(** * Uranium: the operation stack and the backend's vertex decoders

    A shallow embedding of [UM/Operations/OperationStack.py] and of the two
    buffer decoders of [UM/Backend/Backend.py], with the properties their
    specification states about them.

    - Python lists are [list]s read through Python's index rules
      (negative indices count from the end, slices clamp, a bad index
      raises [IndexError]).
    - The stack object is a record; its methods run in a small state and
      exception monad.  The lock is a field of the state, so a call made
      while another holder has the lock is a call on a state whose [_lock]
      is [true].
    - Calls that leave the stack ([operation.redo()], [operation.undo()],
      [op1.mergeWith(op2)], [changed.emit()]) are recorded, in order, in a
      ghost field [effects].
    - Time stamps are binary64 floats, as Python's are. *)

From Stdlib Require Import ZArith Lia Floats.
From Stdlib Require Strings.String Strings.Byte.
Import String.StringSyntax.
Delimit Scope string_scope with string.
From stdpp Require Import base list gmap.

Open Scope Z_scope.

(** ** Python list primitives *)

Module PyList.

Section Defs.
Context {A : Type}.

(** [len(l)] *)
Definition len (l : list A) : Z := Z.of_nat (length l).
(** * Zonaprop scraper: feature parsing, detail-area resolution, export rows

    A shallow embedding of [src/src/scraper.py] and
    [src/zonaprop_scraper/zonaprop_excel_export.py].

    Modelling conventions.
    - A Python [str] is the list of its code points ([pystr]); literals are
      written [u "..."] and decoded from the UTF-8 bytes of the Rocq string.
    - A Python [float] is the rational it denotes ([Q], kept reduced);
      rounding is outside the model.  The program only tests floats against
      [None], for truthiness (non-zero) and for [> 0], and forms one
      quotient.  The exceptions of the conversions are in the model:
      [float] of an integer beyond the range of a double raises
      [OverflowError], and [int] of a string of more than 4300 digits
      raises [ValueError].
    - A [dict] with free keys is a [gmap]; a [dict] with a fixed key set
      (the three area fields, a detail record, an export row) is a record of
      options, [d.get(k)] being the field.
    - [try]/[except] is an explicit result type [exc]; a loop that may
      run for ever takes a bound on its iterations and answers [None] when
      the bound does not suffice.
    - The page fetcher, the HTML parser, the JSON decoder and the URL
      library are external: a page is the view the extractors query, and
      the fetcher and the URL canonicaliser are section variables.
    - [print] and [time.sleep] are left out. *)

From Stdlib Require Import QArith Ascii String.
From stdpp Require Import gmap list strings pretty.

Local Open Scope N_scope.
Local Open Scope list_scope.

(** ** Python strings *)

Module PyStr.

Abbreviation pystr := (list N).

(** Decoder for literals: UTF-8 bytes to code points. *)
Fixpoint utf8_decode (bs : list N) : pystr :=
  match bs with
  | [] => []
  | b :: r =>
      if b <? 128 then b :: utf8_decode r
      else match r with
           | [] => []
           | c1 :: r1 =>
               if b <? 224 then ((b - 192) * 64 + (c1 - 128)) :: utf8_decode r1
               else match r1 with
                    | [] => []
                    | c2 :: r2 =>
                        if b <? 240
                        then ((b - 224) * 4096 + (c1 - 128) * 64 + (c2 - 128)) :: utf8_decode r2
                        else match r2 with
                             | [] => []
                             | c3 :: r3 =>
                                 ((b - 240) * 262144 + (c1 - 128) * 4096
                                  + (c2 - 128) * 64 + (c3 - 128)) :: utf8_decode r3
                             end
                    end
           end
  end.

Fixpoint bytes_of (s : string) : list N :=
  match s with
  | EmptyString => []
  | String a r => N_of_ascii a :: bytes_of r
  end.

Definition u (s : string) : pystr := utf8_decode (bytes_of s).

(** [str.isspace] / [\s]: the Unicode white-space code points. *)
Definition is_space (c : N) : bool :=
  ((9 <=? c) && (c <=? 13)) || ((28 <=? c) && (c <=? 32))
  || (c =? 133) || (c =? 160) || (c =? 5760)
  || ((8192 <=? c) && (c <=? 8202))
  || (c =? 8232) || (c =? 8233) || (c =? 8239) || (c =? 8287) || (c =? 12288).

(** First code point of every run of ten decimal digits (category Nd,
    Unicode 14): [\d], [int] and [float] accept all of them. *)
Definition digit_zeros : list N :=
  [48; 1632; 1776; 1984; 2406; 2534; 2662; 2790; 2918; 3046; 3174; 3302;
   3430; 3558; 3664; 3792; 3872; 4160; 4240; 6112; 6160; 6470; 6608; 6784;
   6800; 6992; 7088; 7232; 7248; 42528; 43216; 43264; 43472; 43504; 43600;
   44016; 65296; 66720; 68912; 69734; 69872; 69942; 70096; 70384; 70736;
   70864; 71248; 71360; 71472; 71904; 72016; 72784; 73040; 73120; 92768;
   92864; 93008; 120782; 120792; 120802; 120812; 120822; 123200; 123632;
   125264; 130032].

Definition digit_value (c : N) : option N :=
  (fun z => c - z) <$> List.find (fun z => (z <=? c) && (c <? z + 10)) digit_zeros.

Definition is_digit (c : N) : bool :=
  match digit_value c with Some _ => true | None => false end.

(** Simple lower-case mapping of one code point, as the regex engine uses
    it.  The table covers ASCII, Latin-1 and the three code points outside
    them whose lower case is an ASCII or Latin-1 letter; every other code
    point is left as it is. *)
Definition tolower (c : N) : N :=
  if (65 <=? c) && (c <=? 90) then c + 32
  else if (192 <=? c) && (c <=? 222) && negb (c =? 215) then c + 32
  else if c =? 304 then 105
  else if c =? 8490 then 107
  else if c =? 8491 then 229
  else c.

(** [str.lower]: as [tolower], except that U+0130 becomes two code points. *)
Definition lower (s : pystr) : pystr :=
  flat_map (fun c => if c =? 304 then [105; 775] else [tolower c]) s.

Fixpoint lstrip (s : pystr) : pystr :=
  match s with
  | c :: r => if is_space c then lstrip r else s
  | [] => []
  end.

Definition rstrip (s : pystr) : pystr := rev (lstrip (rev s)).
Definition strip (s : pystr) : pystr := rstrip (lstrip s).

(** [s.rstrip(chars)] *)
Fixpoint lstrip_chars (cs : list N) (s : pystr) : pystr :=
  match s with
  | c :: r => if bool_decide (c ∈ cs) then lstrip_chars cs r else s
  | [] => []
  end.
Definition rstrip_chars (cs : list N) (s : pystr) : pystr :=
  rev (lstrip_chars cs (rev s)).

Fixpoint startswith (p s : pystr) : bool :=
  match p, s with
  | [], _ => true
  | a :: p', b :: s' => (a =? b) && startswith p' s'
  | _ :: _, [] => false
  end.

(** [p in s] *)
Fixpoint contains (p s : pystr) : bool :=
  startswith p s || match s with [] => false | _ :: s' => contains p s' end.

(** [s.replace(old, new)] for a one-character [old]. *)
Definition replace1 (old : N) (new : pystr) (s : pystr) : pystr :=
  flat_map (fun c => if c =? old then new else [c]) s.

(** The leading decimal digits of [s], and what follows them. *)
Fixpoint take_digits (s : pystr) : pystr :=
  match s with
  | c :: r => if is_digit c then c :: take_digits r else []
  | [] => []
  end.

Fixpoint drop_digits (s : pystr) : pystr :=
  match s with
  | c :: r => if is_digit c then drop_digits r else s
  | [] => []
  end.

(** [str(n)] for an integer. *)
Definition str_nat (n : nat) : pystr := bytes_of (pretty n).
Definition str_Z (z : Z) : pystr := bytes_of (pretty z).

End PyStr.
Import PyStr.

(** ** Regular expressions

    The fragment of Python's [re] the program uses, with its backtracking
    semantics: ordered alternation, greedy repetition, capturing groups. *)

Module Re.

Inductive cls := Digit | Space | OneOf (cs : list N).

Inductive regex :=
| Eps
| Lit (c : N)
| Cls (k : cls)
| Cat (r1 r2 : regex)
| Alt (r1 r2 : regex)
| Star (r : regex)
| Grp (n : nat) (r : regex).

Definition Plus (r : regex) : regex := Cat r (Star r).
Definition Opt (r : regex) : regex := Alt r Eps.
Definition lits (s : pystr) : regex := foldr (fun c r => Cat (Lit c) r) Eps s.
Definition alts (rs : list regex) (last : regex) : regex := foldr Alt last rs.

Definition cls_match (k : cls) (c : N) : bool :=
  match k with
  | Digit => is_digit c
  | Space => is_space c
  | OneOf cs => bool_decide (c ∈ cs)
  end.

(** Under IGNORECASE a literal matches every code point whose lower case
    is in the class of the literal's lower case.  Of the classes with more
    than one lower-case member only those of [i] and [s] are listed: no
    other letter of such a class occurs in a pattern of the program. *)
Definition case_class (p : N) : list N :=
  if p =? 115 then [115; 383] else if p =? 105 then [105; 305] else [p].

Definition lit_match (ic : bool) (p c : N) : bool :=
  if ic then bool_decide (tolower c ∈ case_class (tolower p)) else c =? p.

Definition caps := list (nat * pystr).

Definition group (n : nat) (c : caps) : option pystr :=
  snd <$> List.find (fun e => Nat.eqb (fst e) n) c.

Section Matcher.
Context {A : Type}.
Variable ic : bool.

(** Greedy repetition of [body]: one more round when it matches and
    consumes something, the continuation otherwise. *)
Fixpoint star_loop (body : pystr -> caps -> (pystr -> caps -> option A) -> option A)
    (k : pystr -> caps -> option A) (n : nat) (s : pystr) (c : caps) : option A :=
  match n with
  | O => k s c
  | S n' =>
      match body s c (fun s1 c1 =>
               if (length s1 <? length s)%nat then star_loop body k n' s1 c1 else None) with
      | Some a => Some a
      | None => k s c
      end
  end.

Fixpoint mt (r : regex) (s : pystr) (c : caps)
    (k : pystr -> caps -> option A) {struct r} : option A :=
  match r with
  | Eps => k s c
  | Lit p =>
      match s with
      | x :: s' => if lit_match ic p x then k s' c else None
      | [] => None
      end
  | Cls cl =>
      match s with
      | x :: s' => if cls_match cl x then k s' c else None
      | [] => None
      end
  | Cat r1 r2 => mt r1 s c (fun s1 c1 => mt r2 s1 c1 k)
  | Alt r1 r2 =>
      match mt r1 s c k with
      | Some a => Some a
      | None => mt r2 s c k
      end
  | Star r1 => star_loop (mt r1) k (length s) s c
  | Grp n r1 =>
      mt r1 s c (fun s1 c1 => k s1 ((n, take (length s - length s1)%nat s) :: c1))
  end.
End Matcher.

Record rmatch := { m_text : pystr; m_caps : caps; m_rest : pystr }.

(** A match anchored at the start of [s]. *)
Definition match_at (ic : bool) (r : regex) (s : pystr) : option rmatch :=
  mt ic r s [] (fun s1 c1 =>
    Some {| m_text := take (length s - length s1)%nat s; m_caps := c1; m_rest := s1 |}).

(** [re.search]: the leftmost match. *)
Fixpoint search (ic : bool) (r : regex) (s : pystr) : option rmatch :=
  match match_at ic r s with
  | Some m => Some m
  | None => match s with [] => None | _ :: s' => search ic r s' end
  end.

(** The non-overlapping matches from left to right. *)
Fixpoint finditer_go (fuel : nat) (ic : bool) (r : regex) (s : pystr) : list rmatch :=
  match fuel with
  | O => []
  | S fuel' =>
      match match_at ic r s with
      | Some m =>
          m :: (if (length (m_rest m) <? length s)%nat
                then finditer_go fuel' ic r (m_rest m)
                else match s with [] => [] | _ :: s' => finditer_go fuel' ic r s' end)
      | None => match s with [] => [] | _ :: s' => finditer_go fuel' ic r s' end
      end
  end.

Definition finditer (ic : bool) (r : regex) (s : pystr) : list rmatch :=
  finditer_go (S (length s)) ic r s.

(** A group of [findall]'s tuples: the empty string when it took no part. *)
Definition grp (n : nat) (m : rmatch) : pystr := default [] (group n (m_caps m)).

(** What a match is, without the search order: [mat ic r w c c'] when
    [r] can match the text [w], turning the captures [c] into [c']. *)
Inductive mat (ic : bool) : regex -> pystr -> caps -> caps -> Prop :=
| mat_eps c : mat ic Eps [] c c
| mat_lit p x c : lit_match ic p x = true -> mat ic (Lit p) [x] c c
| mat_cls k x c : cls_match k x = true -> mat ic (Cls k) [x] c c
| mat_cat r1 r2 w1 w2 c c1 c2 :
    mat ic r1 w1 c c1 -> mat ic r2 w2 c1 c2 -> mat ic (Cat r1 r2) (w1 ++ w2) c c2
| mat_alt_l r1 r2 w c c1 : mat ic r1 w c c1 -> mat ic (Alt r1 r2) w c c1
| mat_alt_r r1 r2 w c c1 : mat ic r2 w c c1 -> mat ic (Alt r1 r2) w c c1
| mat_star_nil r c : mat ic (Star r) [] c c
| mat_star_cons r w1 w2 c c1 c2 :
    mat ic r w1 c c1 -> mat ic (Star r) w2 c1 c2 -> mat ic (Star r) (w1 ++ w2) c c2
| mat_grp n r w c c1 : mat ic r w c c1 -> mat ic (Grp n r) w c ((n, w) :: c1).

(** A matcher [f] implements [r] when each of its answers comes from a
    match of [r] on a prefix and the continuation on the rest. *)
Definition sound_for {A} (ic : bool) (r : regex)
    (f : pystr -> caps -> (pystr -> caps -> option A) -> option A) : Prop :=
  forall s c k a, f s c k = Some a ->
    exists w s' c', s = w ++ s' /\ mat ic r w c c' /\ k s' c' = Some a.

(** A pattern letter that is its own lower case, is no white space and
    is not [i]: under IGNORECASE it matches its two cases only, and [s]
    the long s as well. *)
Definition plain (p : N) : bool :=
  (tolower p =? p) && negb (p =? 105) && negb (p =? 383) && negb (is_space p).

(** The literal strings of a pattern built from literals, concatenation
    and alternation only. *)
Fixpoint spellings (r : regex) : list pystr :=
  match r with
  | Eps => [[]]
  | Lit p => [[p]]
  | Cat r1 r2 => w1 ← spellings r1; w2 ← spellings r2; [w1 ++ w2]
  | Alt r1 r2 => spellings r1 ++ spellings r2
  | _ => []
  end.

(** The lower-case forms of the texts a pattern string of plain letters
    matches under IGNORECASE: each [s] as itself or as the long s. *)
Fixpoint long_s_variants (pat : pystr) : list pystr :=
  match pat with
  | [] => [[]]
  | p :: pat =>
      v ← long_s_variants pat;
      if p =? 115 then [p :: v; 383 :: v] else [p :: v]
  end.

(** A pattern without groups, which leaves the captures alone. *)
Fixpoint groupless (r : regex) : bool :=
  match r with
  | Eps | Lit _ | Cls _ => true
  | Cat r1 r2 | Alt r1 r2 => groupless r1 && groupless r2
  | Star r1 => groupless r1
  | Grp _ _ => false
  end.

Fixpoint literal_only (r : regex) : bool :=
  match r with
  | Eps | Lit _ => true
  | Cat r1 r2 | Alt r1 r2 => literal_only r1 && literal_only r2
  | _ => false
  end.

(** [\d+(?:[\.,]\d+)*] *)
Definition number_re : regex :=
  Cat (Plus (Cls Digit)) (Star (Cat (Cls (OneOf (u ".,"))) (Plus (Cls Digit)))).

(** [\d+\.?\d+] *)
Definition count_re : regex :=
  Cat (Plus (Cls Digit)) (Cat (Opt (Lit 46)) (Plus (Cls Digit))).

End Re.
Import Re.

*****

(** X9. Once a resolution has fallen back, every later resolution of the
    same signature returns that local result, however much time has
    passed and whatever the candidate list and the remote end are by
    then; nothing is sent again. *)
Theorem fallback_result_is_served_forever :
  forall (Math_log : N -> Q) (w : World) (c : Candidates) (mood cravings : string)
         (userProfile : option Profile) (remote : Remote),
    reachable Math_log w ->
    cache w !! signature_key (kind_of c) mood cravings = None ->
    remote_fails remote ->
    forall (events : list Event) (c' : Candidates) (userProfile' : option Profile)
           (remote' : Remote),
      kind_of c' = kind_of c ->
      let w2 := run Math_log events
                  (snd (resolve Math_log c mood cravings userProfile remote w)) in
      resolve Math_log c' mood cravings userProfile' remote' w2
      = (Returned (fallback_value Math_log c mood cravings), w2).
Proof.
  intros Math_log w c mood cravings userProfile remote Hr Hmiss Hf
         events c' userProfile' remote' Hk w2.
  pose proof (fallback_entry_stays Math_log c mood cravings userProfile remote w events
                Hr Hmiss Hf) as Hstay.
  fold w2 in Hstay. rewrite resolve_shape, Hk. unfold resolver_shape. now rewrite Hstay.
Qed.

*****

*WHAT THE TASK REQUIRES:* Write out, from the lines above, only those from the line with "Variable ic : bool." to the line with "match body s c (fun s1 c1 =>", exactly as given, including the first and the last.

*ANSWER:*
Variable ic : bool.

(** Greedy repetition of [body]: one more round when it matches and
    consumes something, the continuation otherwise. *)
Fixpoint star_loop (body : pystr -> caps -> (pystr -> caps -> option A) -> option A)
    (k : pystr -> caps -> option A) (n : nat) (s : pystr) (c : caps) : option A :=
  match n with
  | O => k s c
  | S n' =>
      match body s c (fun s1 c1 =>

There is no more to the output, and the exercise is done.